Exercise description>
Go through the data and retrieve each line that includes the string "Lemma".

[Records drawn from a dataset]
= Beginning of Section =

Lemma Header_Set_fresh key value w :
  sent w = None ->
  sent (Header_Set key value w) = None /\
  written (Header_Set key value w) = written w /\
  Header (Header_Set key value w) = <[key := value]> (Header w).
Proof. intros Hsent. split_and!; [exact Hsent | reflexivity | reflexivity]. Qed.

Lemma tryFetch_run s :
  tryFetch s = (None, with_world (AutoFetchPricesFromScraper (world s)).2 s).
Proof.
  unfold tryFetch. rewrite hbind_run, lift_run. cbn [fst snd].
  rewrite AutoFetch_never_fails. reflexivity.
Qed.

Lemma count_saved_all_fail (w0 : World) batch :
  (forall n, db_fault w0 n <> None) -> forall i, count_saved w0 i batch = O.
Proof.
  intros Hfail. induction batch as [|p rest IH]; intros i; cbn [count_saved];
    [reflexivity|].
  rewrite IH. unfold insert_outcome.
  destruct (db_fault w0 (statements w0 + i)) eqn:E; [reflexivity|].
  exfalso. exact (Hfail _ E).
Qed.

(** What [AutoFetchPricesFromScraper] adds to the table. *)
Lemma AutoFetch_rows (w0 : World) :
  exists added,
    prices (AutoFetchPricesFromScraper w0).2 = prices w0 ++ added /\
    Forall (fun row => Price.Unit row = "kg") added /\
    ((forall n, db_fault w0 n <> None) -> added = []).
Proof.
  rewrite AutoFetch_run, ScrapeAll_manager_ok. cbn [snd].
  destruct (ScrapeAll_manager_store w0) as (Hprices & _ & _ & Hfault).
  destruct (save_all_spec (ScrapeAll NewScraperManager w0).1.1
              (ScrapeAll NewScraperManager w0).2)
    as (_ & _ & _ & _ & (added & Hadded & Hlen & Hrows) & _).
  exists added. rewrite Hadded, Hprices. split_and!; [reflexivity | |].
  - eapply Forall_impl; [exact Hrows|].
    intros row (_ & p & _ & _ & _ & Hunit & _). exact Hunit.
  - intros Hfail. apply length_zero_iff_nil. rewrite Hlen.
    apply count_saved_all_fail. rewrite Hfault. exact Hfail.
Qed.
(** *** [bytes.decode('utf-8')] *)

Lemma bind_raise_inv {A B : Type} (m : result A) (k : A -> result B) (e : exn) :
  bind m k = Raise e ->
  m = Raise e \/ exists a, m = Ok a /\ k a = Raise e.
Proof.
  destruct m as [a|e']; cbn [bind]; intros H.
  - right. eauto.
  - left. now injection H as ->.
Qed.

Lemma utf8_decode_raise_fuel (n : nat) (bs : bytes) (e : exn) :
  (List.length bs <= n)%nat ->
  utf8_decode bs = Raise e -> e = UnicodeDecodeError.
Proof.
  revert bs. induction n as [|n IH]; intros bs Hlen H.
  - destruct bs; [discriminate H | simpl in Hlen; lia].
  - destruct bs as [|b0 t0]; [discriminate H|].
    cbn [utf8_decode] in H. cbv zeta in H. cbn [List.length] in Hlen.
    repeat match type of H with
           | (if ?c then _ else _) = _ => destruct c
           | match ?l with [] => _ | _ :: _ => _ end = _ =>
               destruct l; cbn [List.length] in Hlen
           | Raise _ = Raise _ => injection H as <-; reflexivity
           | bind _ _ = Raise _ =>
               apply bind_raise_inv in H;
               destruct H as [H | (a & _ & H)];
               [apply IH in H; [exact H | lia] | discriminate H]
           end.
Qed.
Lemma parseKey_message_id (this : backend) (key : list string) :
  key !! 0%nat = Some "message" ->
  sessionID (parseKey this key) = key !! 1%nat
  /\ id (parseKey this key) = key !! 2%nat.
Proof.
  intros H. unfold parseKey. rewrite H. simpl.
  destruct key as [|? [|? [|? ?]]]; split; reflexivity.
Qed.

Lemma routed_session (this : backend) (key : list string) :
  key !! 0%nat = Some "session" -> routed this key = None.
Proof.
  intros H. unfold routed. rewrite parseKey_type, H.
  case_decide as Ht; [|reflexivity]. destruct Ht; discriminate.
Qed.

(** The state [read] leaves: the database the key is routed to is open. *)
Lemma read_state (key : list string) (this : backend) :
  snd (read value JSON_parse key this) =
  match routed this key with
  | Some d => snd (getSessionDB d this)
  | None => this
  end.
Proof.
  destruct (routed this key) as [d|] eqn:Hr.
  - rewrite (read_routed key d) by exact Hr.
    destruct (storage_data <$> table d this !! join key);
      [apply snd_parse | reflexivity].
  - unfold routed in Hr. unfold read. unfold bind at 1. unfold gets at 1.
    destruct (decide (type (parseKey this key) = Some "session")).
    + rewrite snd_require. destruct (sessionID (parseKey this key)); [|reflexivity].
      unfold bind, sessions_select, gets.
      destruct (sessions_data <$> sessionsMetaDB this !! s);
        [apply snd_parse | reflexivity].
    + destruct (decide (type (parseKey this key) = Some "message"
                        ∨ type (parseKey this key) = Some "part"));
        [|reflexivity].
      rewrite Hr. reflexivity.
Qed.

(** [effect O U this this']: from [this] to [this'] the files and handles
    in [U] went away and those in [O] came into being. *)
Local Abbreviation effect O U this this' :=
  (dom (sessionFiles this') = O ∪ (dom (sessionFiles this) ∖ U)
   /\ sessionDBs this' = O ∪ (sessionDBs this ∖ U)).

Lemma effect_none (this : backend) : effect ∅ ∅ this this.
Proof. split; set_solver. Qed.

= End of Section =

Solution>
Lemma Header_Set_fresh key value w :
Lemma tryFetch_run s :
Lemma count_saved_all_fail (w0 : World) batch :
Lemma AutoFetch_rows (w0 : World) :
Lemma bind_raise_inv {A B : Type} (m : result A) (k : A -> result B) (e : exn) :
Lemma utf8_decode_raise_fuel (n : nat) (bs : bytes) (e : exn) :
Lemma parseKey_message_id (this : backend) (key : list string) :
Lemma routed_session (this : backend) (key : list string) :
Lemma read_state (key : list string) (this : backend) :
Lemma effect_none (this : backend) : effect ∅ ∅ this this.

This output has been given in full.